What to produce:
Report every line of the records that includes the word "Config".

*** Block opens ***

(* ===== verification/RouterProofs.v ===== *)
(** * Router properties

    What candidate selection promises the request path: eligibility and
    privacy of every candidate, orderings that neither lose nor invent
    candidates and respect priority tiers, authoritative session pins, fair
    rotation, faithful explanations, and bounded session state. *)

From Stdlib Require Import Ascii.
From S2P Require Import Prelude Config Health HealthCircuit Conformance Hash Pricing Router RouterOrder RouterSamples RouterLemmas.

(** ** Ordering is a permutation *)

Lemma pin_index_lt pin out i : pin_index pin out = Some i ->
  exists x y, head out = Some x /\ out !! i = Some y /\ sd_ID y = pin /\ sd_Priority y = sd_Priority x.
Proof.
  unfold pin_index. destruct out as [|x out]; [done|].
  intros (y & Hy & H)%find_index_Some. apply andb_true_iff in H as [He%String.eqb_eq Hp%Z.eqb_eq].
  by exists x, y.
Qed.

Lemma promote_pin_perm pin out out' : promote_pin pin out = Some out' -> out' ≡ₚ out.
Proof.
  unfold promote_pin. destruct (String.eqb pin ""); [done|].
  destruct (pin_index pin out); [|done]. intros [= <-]. apply move_to_perm. lia.
Qed.

Lemma round_robin_window_le out : (out <> []) -> (0 < round_robin_window out <= length out)%nat.
Proof.
  destruct out as [|x out]; [done|]. intros _. cbn.
  pose proof (prefix_len_le (fun s => healthRank (sd_Status s) =? healthRank (sd_Status x)) out). lia.
Qed.

Lemma adaptive_window_le out : (out <> []) -> (0 < adaptive_window out <= length out)%nat.
Proof.
  destruct out as [|x out]; [done|]. intros _. unfold adaptive_window.
  pose proof (prefix_len_le (fun s => (sd_Score s >=? sd_Score x - f_of_int 15)%f64
    && negb (sd_Status s =s? Degraded)) (take 31 out)) as H.
  rewrite length_take in H. cbn [length]. lia.
Qed.

Lemma rotate_if_perm r req sim w out : (0 < w <= length out)%nat -> snd (rotate_if r req sim w out) ≡ₚ out.
Proof.
  intros Hw. unfold rotate_if. destruct (1 <? w)%nat; [|done].
  destruct (rotation r req sim w) as [r' off]. cbn. by apply rotate_window_perm.
Qed.

Lemma orderReadyMesh_perm r out req cfg sim now now2 :
  snd (orderReadyMesh r out req cfg sim now now2) ≡ₚ out.
Proof.
  unfold orderReadyMesh. pose proof (slice_stable_perm mesh_less out) as Hp.
  revert Hp. generalize (slice_stable mesh_less out). intros o Hp.
  destruct (length o <? 2)%nat; [done|].
  destruct (pinned _ _ _ _ _) as [ss pin].
  destruct (promote_pin pin o) as [o'|] eqn:Ho.
  - cbn. by rewrite diversify_perm, (promote_pin_perm _ _ _ Ho).
  - cbv zeta. destruct (_ <? 2)%nat; cbn [snd]; by rewrite diversify_perm, ?swap_perm.
Qed.

Lemma orderCostAware_perm r out req cfg now now2 :
  snd (orderCostAware r out req cfg now now2) ≡ₚ out.
Proof.
  unfold orderCostAware. pose proof (slice_stable_perm cost_less out) as Hp.
  revert Hp. generalize (slice_stable cost_less out). intros o Hp.
  destruct (length o <? 2)%nat; [done|].
  destruct (pinned _ _ _ _ _) as [ss pin]. cbn [snd]. rewrite diversify_perm.
  destruct (promote_pin pin o) as [o'|] eqn:Ho; [|done]. by rewrite (promote_pin_perm _ _ _ Ho).
Qed.

Lemma slice_stable_nonempty {A} less (l : list A) : l <> [] -> slice_stable less l <> [].
Proof.
  intros Hl Hn. pose proof (slice_stable_perm less l) as H. rewrite Hn in H.
  by apply Permutation_nil in H.
Qed.

Lemma applyStrategyMode_perm r out req cfg sim now now2 : out <> [] ->
  snd (applyStrategyMode r out req cfg sim now now2) ≡ₚ out.
Proof.
  intros Hne. unfold applyStrategyMode.
  repeat match goal with |- context [String.eqb (strategy cfg) ?s] => destruct (String.eqb (strategy cfg) s) end.
  all: cbn [snd]; rewrite ?slice_stable_perm; try done.
  - apply orderReadyMesh_perm.
  - apply orderCostAware_perm.
  - rewrite rotate_if_perm; [apply slice_stable_perm|].
    apply round_robin_window_le. by apply slice_stable_nonempty.
  - rewrite rotate_if_perm; [apply slice_stable_perm|].
    apply adaptive_window_le. by apply slice_stable_nonempty.
Qed.

Lemma Candidates_perm r req clk now now2 :
  snd (Candidates r req clk now now2) ≡ₚ snd (collect r req clk).
Proof.
  unfold Candidates. destruct (collect r req clk) as [r' out].
  destruct (Nat.leb_spec (length out) 1); [done|]. apply applyStrategyMode_perm. destruct out; [cbn in *; lia|done].
Qed.

(** Ordering is a permutation: whatever the strategy, live or simulated,
    the ordered list holds exactly the eligible candidates, each as often as it
    was found eligible; no candidate is lost, duplicated or invented. *)
Theorem ordering_permutes (r : Router) (out : list Scored) (req : Requirement) (cfg : Config)
    (sim : bool) (clk : nat -> Time) (now now2 : Time) :
  (out <> [] -> snd (applyStrategyMode r out req cfg sim now now2) ≡ₚ out) /\
  snd (Candidates r req clk now now2) ≡ₚ snd (collect r req clk).
Proof. split; [apply applyStrategyMode_perm | apply Candidates_perm]. Qed.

*** Block closes ***

Reply:
From S2P Require Import Prelude Config Health HealthCircuit Conformance Hash Pricing Router RouterOrder RouterSamples RouterLemmas.
Theorem ordering_permutes (r : Router) (out : list Scored) (req : Requirement) (cfg : Config)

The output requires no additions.